What's that compared to a nurse/doctor/fireman, you know people who actually save lives?
and did he really deserve a bonus that was 29 times his wage? - you don't say to a doctor earning £60K "none of your patients have died this year so have an extra 1.7 million."
I don't really agree with 'politics of inequality' in the examples that have been used. Surely you can't expect a cleaner to earn as much as a CEO? Right?
No, of course not. but we're talking less than 1% CEO! 11.5 million for lloyds CEO, cleaner on minimum wage about 12k (if that?) about 0.1% is the CEO really a thousand times more valuable to the company than the cleaner?
It's not that I would say that executives aren't important. but, where I work, when the execs go on holiday, nobody really notices, if the cleaner takes a week off the effect is immediately apparent. nobody expects to earn a million pounds working as a cleaner... but the inequality is vast.
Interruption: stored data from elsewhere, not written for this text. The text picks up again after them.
(* ===== verification/Store.v ===== *)
(** * internal/store/store.go: the persistent model

    Nodes, devices and jobs, and the state constants.  The interface [Store] of the source is
    the class [Store] at the end: its operations as state transformers of an abstract
    database, implemented in [SQLite.v]. *)
From S2P Require Import Prelude GoBase GoStrings Event.
Local Open Scope Z_scope.

(** ** Node states *)

Definition StateUp : string := "UP".
Definition StateDown : string := "DOWN".
Definition StateDrain : string := "DRAIN".

Record Device := mkDevice {
  Device_Kind : string;
  Device_Vendor : string;
  Device_Index : Z;
  Device_UUID : string;
  Device_MemTotalBytes : Z;
  Device_Name : string
}.

Record Node := mkNode {
  Node_ID : string;
  Node_Name : string;
  Node_Partition : string;
  Node_State : string;
  Node_Addr : string;
  Node_CPUs : Z;
  Node_MemTotalBytes : Z;
  Node_Devices : list Device;
  Node_Labels : smap;
  Node_AgentVersion : string;
  Node_LastHeartbeat : Time
}.

(** ** Job states *)

Definition JobPending : string := "PENDING".
Definition JobAssigned : string := "ASSIGNED".
Definition JobRunning : string := "RUNNING".
Definition JobCompleted : string := "COMPLETED".
Definition JobFailed : string := "FAILED".
Definition JobCancelling : string := "CANCELLING".
Definition JobCancelled : string := "CANCELLED".
Definition JobTimeout : string := "TIMEOUT".

Record AllocDevice := mkAlloc {
  Alloc_Kind : string;
  Alloc_Index : Z
}.

Record Job := mkJob {
  Job_ID : string;
  Job_Name : string;
  Job_Owner : string;
  Job_Partition : string;
  Job_State : string;
  Job_Priority : Z;
  Job_Command : string;
  Job_Env : smap;
  Job_Workdir : string;
  Job_ReqCPUs : Z;
  Job_ReqMemBytes : Z;
  Job_ReqGPUs : Z;
  Job_GPUType : string;
  Job_WalltimeSec : Z;
  Job_NodeID : string;
  Job_NodeName : string;
  Job_Devices : list AllocDevice;
  Job_ExitCode : Z;
  Job_Reason : string;
  Job_SubmitAt : Time;
  Job_StartAt : Time;
  Job_EndAt : Time
}.

#[export] Instance Device_eq_dec : EqDecision Device.
Proof. solve_decision. Defined.
#[export] Instance AllocDevice_eq_dec : EqDecision AllocDevice.
Proof. solve_decision. Defined.
#[export] Instance Node_eq_dec : EqDecision Node.
Proof. solve_decision. Defined.
#[export] Instance Job_eq_dec : EqDecision Job.
Proof. solve_decision. Defined.

(** Machine ranges of the integer fields. *)
Record Node_wf (n : Node) : Prop := {
  nwf_cpus : is_u32 (Node_CPUs n);
  nwf_mem : is_u64 (Node_MemTotalBytes n)
}.

Record Job_wf (j : Job) : Prop := {
  jwf_cpus : is_u32 (Job_ReqCPUs j);
  jwf_mem : is_u64 (Job_ReqMemBytes j);
  jwf_gpus : is_u32 (Job_ReqGPUs j);
  jwf_prio : is_i32 (Job_Priority j);
  jwf_wall : is_i64 (Job_WalltimeSec j)
}.

#[export] Instance is_i32_dec z : Decision (is_i32 z).
Proof. unfold is_i32; apply _. Defined.
#[export] Instance Node_wf_dec n : Decision (Node_wf n).
Proof.
  refine (cast_if (decide (is_u32 (Node_CPUs n) ∧ is_u64 (Node_MemTotalBytes n))));
    [by destruct_and!; split|by intros []; naive_solver].
Defined.
#[export] Instance Job_wf_dec j : Decision (Job_wf j).
Proof.
  refine (cast_if (decide (is_u32 (Job_ReqCPUs j) ∧ is_u64 (Job_ReqMemBytes j) ∧
    is_u32 (Job_ReqGPUs j) ∧ is_i32 (Job_Priority j) ∧ is_i64 (Job_WalltimeSec j))));
    [by destruct_and!; split|by intros []; naive_solver].
Defined.

(** ** [NewID]: eight random bytes in hexadecimal *)

Definition hex_char (n : Z) : Ascii.ascii :=
  Ascii.ascii_of_N (Z.to_N (if n <? 10 then 48 + n else 87 + n)).

Fixpoint hex_encode (bs : list Z) : string :=
  match bs with
  | [] => ""
  | b :: bs' => String (hex_char (b / 16)) (String (hex_char (b mod 16)) (hex_encode bs'))
  end.

(** [b] is the array of eight bytes after [rand.Read(b[:])]. *)
Definition NewID (b : list Z) : string := hex_encode b.

Lemma hex_encode_length bs : strlen (hex_encode bs) = (2 * length bs)%nat.
Proof. induction bs as [|b bs IH]; [done|]. unfold strlen in *; simpl. rewrite IH. lia. Qed.

Lemma hex_char_val n :
  0 ≤ n < 16 → byte_val (hex_char n) = if n <? 10 then 48 + n else 87 + n.
Proof.
  intros Hn. unfold hex_char, byte_val.
  destruct (n <? 10) eqn:E; bool_to_prop; rewrite Ascii.N_ascii_embedding; lia.
Qed.

Lemma hex_char_inj m n : 0 ≤ m < 16 → 0 ≤ n < 16 → hex_char m = hex_char n → m = n.
Proof.
  intros Hm Hn E%(f_equal byte_val). rewrite !hex_char_val in E by done.
  destruct (m <? 10) eqn:Em, (n <? 10) eqn:En; bool_to_prop; lia.
Qed.

Lemma hex_encode_inj bs cs :
  Forall (λ b, 0 ≤ b < 256) bs → Forall (λ b, 0 ≤ b < 256) cs →
  hex_encode bs = hex_encode cs → bs = cs.
Proof.
  intros Hb; revert cs; induction Hb as [|b bs Hb _ IH]; intros [|c cs] Hc E; try done.
  inversion Hc as [|? ? Hc1 Hc2]; subst. simpl in E. injection E as E1 E2 E3.
  apply hex_char_inj in E1, E2; try (apply Z.mod_pos_bound; lia);
    try (split; [apply Z.div_pos; lia | apply Z.div_lt_upper_bound; lia]).
  f_equal; [|by apply IH]. rewrite (Z.div_mod b 16), (Z.div_mod c 16) by lia. lia.
Qed.

(** ** The interface *)

Class Store (S : Type) := {
  store_RegisterNode : Node → ST S (result string);
  store_Heartbeat : Node → Time → ST S (result bool);
  store_ListNodes : ST S (result (list Node));
  store_GetNode : string → ST S (result (option Node));
  store_MarkStaleDown : Time → ST S (result Z);
  store_CreateJob : Job → ST S (result unit);
  store_GetJob : string → ST S (result (option Job));
  store_ListJobs : string → string → ST S (result (list Job));
  store_ListPendingJobs : ST S (result (list Job));
  store_ListActiveJobs : ST S (result (list Job));
  store_ListJobsByNodeState : string → string → ST S (result (list Job));
  store_AssignJob : string → string → string → list AllocDevice → ST S (result unit);
  store_MarkJobRunning : string → Time → ST S (result unit);
  store_FinishJob : string → string → Z → string → Time → ST S (result unit);
  store_CancelJob : string → Time → ST S (result string);
  store_CreateEvent : Event → ST S (result unit);
  store_ListEvents : Z → ST S (result (list Event));
  store_CreateNotification : Notification → ST S (result unit);
  store_ListNotifications : Z → ST S (result (list Notification))
}.

(** ** Histories: the writing operations as data, and their execution one after another *)

Inductive call :=
| CallRegisterNode (n : Node)
| CallHeartbeat (n : Node) (t : Time)
| CallMarkStaleDown (t : Time)
| CallCreateJob (j : Job)
| CallAssignJob (jobID nodeID nodeName : string) (devices : list AllocDevice)
| CallMarkJobRunning (jobID : string) (t : Time)
| CallFinishJob (jobID state : string) (exitCode : Z) (reason : string) (t : Time)
| CallCancelJob (jobID : string) (now : Time)
| CallCreateEvent (e : Event)
| CallCreateNotification (n : Notification).

Section history.
Context {S : Type} `{!Store S}.

Definition exec_call (c : call) (s : S) : bool * S :=
  match c with
  | CallRegisterNode n => let '(r, s') := store_RegisterNode n s in (is_ok r, s')
  | CallHeartbeat n t => let '(r, s') := store_Heartbeat n t s in (is_ok r, s')
  | CallMarkStaleDown t => let '(r, s') := store_MarkStaleDown t s in (is_ok r, s')
  | CallCreateJob j => let '(r, s') := store_CreateJob j s in (is_ok r, s')
  | CallAssignJob x nid nn ds => let '(r, s') := store_AssignJob x nid nn ds s in (is_ok r, s')
  | CallMarkJobRunning x t => let '(r, s') := store_MarkJobRunning x t s in (is_ok r, s')
  | CallFinishJob x st ec re t => let '(r, s') := store_FinishJob x st ec re t s in (is_ok r, s')
  | CallCancelJob x t => let '(r, s') := store_CancelJob x t s in (is_ok r, s')
  | CallCreateEvent e => let '(r, s') := store_CreateEvent e s in (is_ok r, s')
  | CallCreateNotification n => let '(r, s') := store_CreateNotification n s in (is_ok r, s')
  end.

Definition exec_calls (cs : list call) (s : S) : S := foldl (λ s c, (exec_call c s).2) s cs.

Lemma exec_calls_inv (P : S → Prop) (Q : call → Prop) cs s :
  (∀ c s, Q c → P s → P (exec_call c s).2) → Forall Q cs → P s → P (exec_calls cs s).
Proof.
  intros Hstep Hcs; revert s; induction Hcs as [|c cs Hc _ IH]; intros s Hs; [done|].
  simpl. apply IH. by apply Hstep.
Qed.

(** A relation between the start and the current state that every call extends. *)
Lemma exec_calls_rel (R : S → S → Prop) `{!PreOrder R} (P : S → Prop) (Q : call → Prop) cs s :
  (∀ c s, Q c → P s → P (exec_call c s).2 ∧ R s (exec_call c s).2) →
  Forall Q cs → P s → R s (exec_calls cs s).
Proof.
  intros Hstep Hcs; revert s; induction Hcs as [|c cs Hc _ IH]; intros s Hs; [simpl; reflexivity|].
  simpl. destruct (Hstep c s Hc Hs) as [Hp Hr]. etrans; [exact Hr|]. by apply IH.
Qed.
End history.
Compare the 11.5 million to the 12k full time cleaner wage it's a thousand times higher, compare it to a junior nurse (~23k), it's 500 time higher, compare that to a paramedic it's about 400 times higher, compare it to the home care people who are being told by executives to "clip" appointments having to pay for their own travel between appointments and not having that time counted so not even earning minimum wage for a full time job. do you really think that the lloyds executives are more than a thousand times more valuable to society than those carers? nobody expects these people to earn a million pounds a year, but these people won't earn a million pounds in their whole lifetime either.
So far people are saying it's bad that a cleaner might earn only 1% of a city bankers bonus, but the reality is it's a tenth of the most pessimistic estimates so far.
even those in "essential services" are earning a fifth of the most pessimistic guess for the disparity between the CEO we have figures for an a cleaner.
You don't have to be some sort of massive lefty socialist to say, erm, that's perhaps a bit wrong.